Task statement:
Look through the material below and copy exactly the lines from the line with "but not the" to the line with "receiver, reading them", those two lines included.

Material for this task:
(** ** Reconfiguration of the SN size *)

(** Reconfiguring a DRB from 12 to 18-bit SNs changes the size of the SN field
    but not the mask and the window derived from it. Once more than a hyper frame
    has been sent, the sender still writes the low 12 bits of COUNT, and the
    receiver, reading them as an 18-bit SN, reconstructs a COUNT of long ago: the
    next PDU in sequence is taken for a duplicate and dropped. *)
Lemma pdcp_reconfigure_sn_size e c d e' n :
  sn_size e = SHORT_SN_SIZE -> sn_max e = 2 ^ 12 - 1 -> window_size e = 2 ^ 11 ->
  pc_drb c = Some d -> pdcp_SN_SizeUL d = Some 1 -> reconfigure_entity e (Some c) = Ret e' ->
  rx_deliv e = n -> 2 ^ 12 <= n < 2 ^ 18 ->
  sn_size e' = LONG_SN_SIZE /\ sn_max e' = 2 ^ 12 - 1 /\
  compute_rcvd_count e' (Z.land n (sn_max e')) = n mod 2 ^ 12 /\
  compute_rcvd_count e' (Z.land n (sn_max e')) < rx_deliv e'.
Proof.
  intros Hsn Hmax Hw Hd Hul Hr Hn Hb.
  assert (H : sn_size e' = LONG_SN_SIZE /\ sn_max e' = sn_max e /\ window_size e' = window_size e /\ rx_deliv e' = rx_deliv e).
  { unfold reconfigure_entity in Hr. inv_bind Hr. rewrite Hd in Hr. inv_bind Hr. rewrite Hul in Hr. inv_bind Hr.
    injection Hv1 as <-.
    assert (Hf : sn_max v0 = sn_max e /\ window_size v0 = window_size e /\ rx_deliv v0 = rx_deliv e).
    { destruct (discardTimer d); [inv_bind Hv0|]; by injection Hv0 as <-. }
    destruct Hf as (F1 & F2 & F3). destruct (pdcp_SN_SizeDL d); [|injection Hr as <-; by split_and!].
    inv_bind Hr. destruct (_ && _) eqn:E; [done|]. injection Hr as <-. cbn in E. apply negb_false_iff, Z.eqb_eq in E.
    by split_and!. }
  destruct H as (H1 & H2 & H3 & H4). rewrite H2, Hmax. split; [done|]. split; [done|].
  unfold compute_rcvd_count. rewrite H1, H2, H3, H4, Hmax, Hw, Hn. rewrite !land_mask by lia.
  pose proof (Z.mod_pos_bound n (2 ^ 12) ltac:(lia)) as Hm. pose proof (Z.mod_le n (2 ^ 12) ltac:(lia) ltac:(lia)).
  rewrite (proj2 (Z.ltb_ge _ _)), (proj2 (Z.leb_gt _ _)) by lia.
  assert (E : Z.shiftr n LONG_SN_SIZE = 0) by (rewrite Z.shiftr_div_pow2 by done; apply Z.div_small; unfold LONG_SN_SIZE; lia).
  rewrite E. change (u32 (Z.shiftl 0 LONG_SN_SIZE)) with 0. rewrite Z.lor_0_l. split; lia.
Qed.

Output:
    but not the mask and the window derived from it. Once more than a hyper frame
    has been sent, the sender still writes the low 12 bits of COUNT, and the
    receiver, reading them as an 18-bit SN, reconstructs a COUNT of long ago: the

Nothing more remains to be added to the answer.